What you will do → Below are lines of data, and only some are wanted. Please repeat exactly those from the line that has "intros r s'" through the line that has "m' = false)".

Supplied material →

=-=-=-=-=

(** C6: a client gives a lease back by its sequence number.  If the
    invariant holds and [p] is the first lease of the client with that number,
    [mds_handle_rls_bmap] finishes, frees exactly [p] and keeps the invariant
    for the remaining leases; the entry of the assignment table is journaled
    as free exactly when [p] was a write lease and no writer is left, and then
    it is the entry the bmap was bound by. *)
Theorem rls_bmap_releases {T E : Type} `{OdTableLaws T} `{LeaseEnvLaws E}
    (s : lstate T E) (A : held) (cl : client) (seq p : Z) (w : bool) (b : bmap_mds_lease) :
  linv s A → (p, w) ∈ leases_of A cl → numbered s seq (leases_of A cl) p b →
  bml_refcnt b = 0 → hasf (bml_flags b) BML_BMI = true → 0 < ls_opcnt s → hasf (ls_flags s) BMAPF_IOSASSIGNED = false →
  wp (handle_rls_bmap_one seq cl) (λ _ s', linv s' (revoke A cl p) ∧ ls_bmls s' !! p = None ∧
    ls_freed s' = ls_freed s ++ (if w && (nwriters (revoke A cl p) =? 0) then option_list (ls_assign s) else [])) s.
Proof. apply wp_handle_rls. Qed.

Lemma rls_bmap_releases_witness :
  wp (handle_rls_bmap_one 11 LeaseEx.cli2) (λ _ s', linv s' (revoke LeaseEx.A_write LeaseEx.cli2 20) ∧
    ls_bmls s' !! 20 = None ∧ ls_freed s' = [0]) LeaseEx.s_write.
Proof.
  eapply wp_mono.
  - eapply (rls_bmap_releases LeaseEx.s_write LeaseEx.A_write LeaseEx.cli2 11 20 true).
    + apply LeaseExInv.write_linv.
    + by left.
    + exists [], true, []. split_and!; [vm_compute; reflexivity|intros q []%elem_of_nil|vm_compute; reflexivity..].
    + done.
    + done.
    + done.
    + done.
  - intros _ s' (H1 & H2 & H3). split_and!; [done|done|]. rewrite H3. by vm_compute.
Defined.

(** A reassigned lease names an I/O system the server does not accept.
    When a lone writer asks for another I/O system and one is found,
    [mds_lease_reassign] succeeds: it answers with the new system and stores
    it in the assignment table.  But the bmap stays bound to the old one, so
    [mds_bmap_crc_write] refuses every update from the new system as coming
    from an unexpected node, and still takes updates from the old one. *)
Theorem reassign_wr_ion_stale {T E : Type} `{OdTableLaws T} `{LeaseEnvLaws E}
    (s : lstate T E) (A : held) (cl : client) (seq p : Z) (b : bmap_mds_lease) (pios : Z) (prev : list Z) (ion old : Z) (e1 : E) :
  linv s A → (p, true) ∈ leases_of A cl → numbered s seq (leases_of A cl) p b → 0 ≤ bml_refcnt b →
  nwriters A = 1 → nreaders A = 0 → hasf (ls_flags s) BMAPF_DIO = false → 0 < ls_opcnt s →
  hasf (ls_flags s) BMAPF_IOSASSIGNED = false →
  env_resm_select pios prev (ls_env s) = Done (Some ion, e1) → (∀ a n, ∃ e2, env_add_repl a (Some n) e1 = Done (0, e2)) →
  ls_wr_ion s = Some old → ion ≠ old →
  wp (lease_reassign seq cl pios prev) (λ r s', (∃ sq, r = (0, Some (sq, ion))) ∧
    (∃ elem, ls_assign s' = Some elem ∧ bia_ios (odt_getitem (ls_odt s') elem) = ion) ∧
    crc_write_admits s' ion = false ∧ crc_write_admits s' old = true) s.
Proof.
  intros Hinv Hp Hnum Href Hw Hr Hdio Hop Hwait Hsel Hadd Hold Hne. eapply wp_mono; [by eapply wp_reassign|].
  intros r s' (Hsq & Hion & Hel). unfold crc_write_admits. rewrite Hion, Hold. split_and!; try done.
  - apply bool_decide_false. congruence.
  - by apply bool_decide_true.
Qed.
(** Which I/O system a write lease is given.  [slm_resm_select] finishes,
    changes nothing of the replica table, and
    - an I/O system it chooses is enabled, connected and alive, and is either
      one with a valid copy of the bmap or one that the client's preferred
      resource and the site offer; one without a valid copy is only chosen
      when none of those with a valid copy can take the lease (the note before
      the function says that a valid replica must be chosen);
    - it chooses none only when no candidate can take the lease, or when the
      bmap has replicas but no valid copy on a known system. *)
Theorem resm_select_prefers_copy {DI} `{Mdsio DI} `{PflErr} `{PflMem} `{PflArrayLaws}
    gc sv R pios (s : inost (D := DI) * nat) L :
  table_is s.1 L → conf_ok gc L →
  wp (slm_resm_select gc sv R pios []) (λ r s', same_table s.1 s'.1 ∧
    let copy m := has_copy gc R L 0 m in
    let cand m := copy m ∨ offered gc (st_ih s.1) pios m in
    match r with
    | Some m => slm_try_sliodresm sv m = true ∧ cand m ∧ (copy m ∨ ∀ m', copy m' → slm_try_sliodresm sv m' = false)
    | None => (∀ m, cand m → slm_try_sliodresm sv m = false) ∨
              ((∀ m, ¬ copy m) ∧ ∃ k, (k < length L)%nat ∧ repl_stat R (Z.of_nat k) ≠ BREPLST_INVALID)
    end) s.
Proof. apply wp_resm_select. Qed.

=-=-=-=-=

Written response →
  intros r s' (Hsq & Hion & Hel). unfold crc_write_admits. rewrite Hion, Hold. split_and!; try done.
  - apply bool_decide_false. congruence.
  - by apply bool_decide_true.
Qed.
(** Which I/O system a write lease is given.  [slm_resm_select] finishes,
    changes nothing of the replica table, and
    - an I/O system it chooses is enabled, connected and alive, and is either
      one with a valid copy of the bmap or one that the client's preferred
      resource and the site offer; one without a valid copy is only chosen
      when none of those with a valid copy can take the lease (the note before
      the function says that a valid replica must be chosen);
    - it chooses none only when no candidate can take the lease, or when the
      bmap has replicas but no valid copy on a known system. *)
Theorem resm_select_prefers_copy {DI} `{Mdsio DI} `{PflErr} `{PflMem} `{PflArrayLaws}
    gc sv R pios (s : inost (D := DI) * nat) L :
  table_is s.1 L → conf_ok gc L →
  wp (slm_resm_select gc sv R pios []) (λ r s', same_table s.1 s'.1 ∧
    let copy m := has_copy gc R L 0 m in
    let cand m := copy m ∨ offered gc (st_ih s.1) pios m in
    match r with
    | Some m => slm_try_sliodresm sv m = true ∧ cand m ∧ (copy m ∨ ∀ m', copy m' → slm_try_sliodresm sv m' = false)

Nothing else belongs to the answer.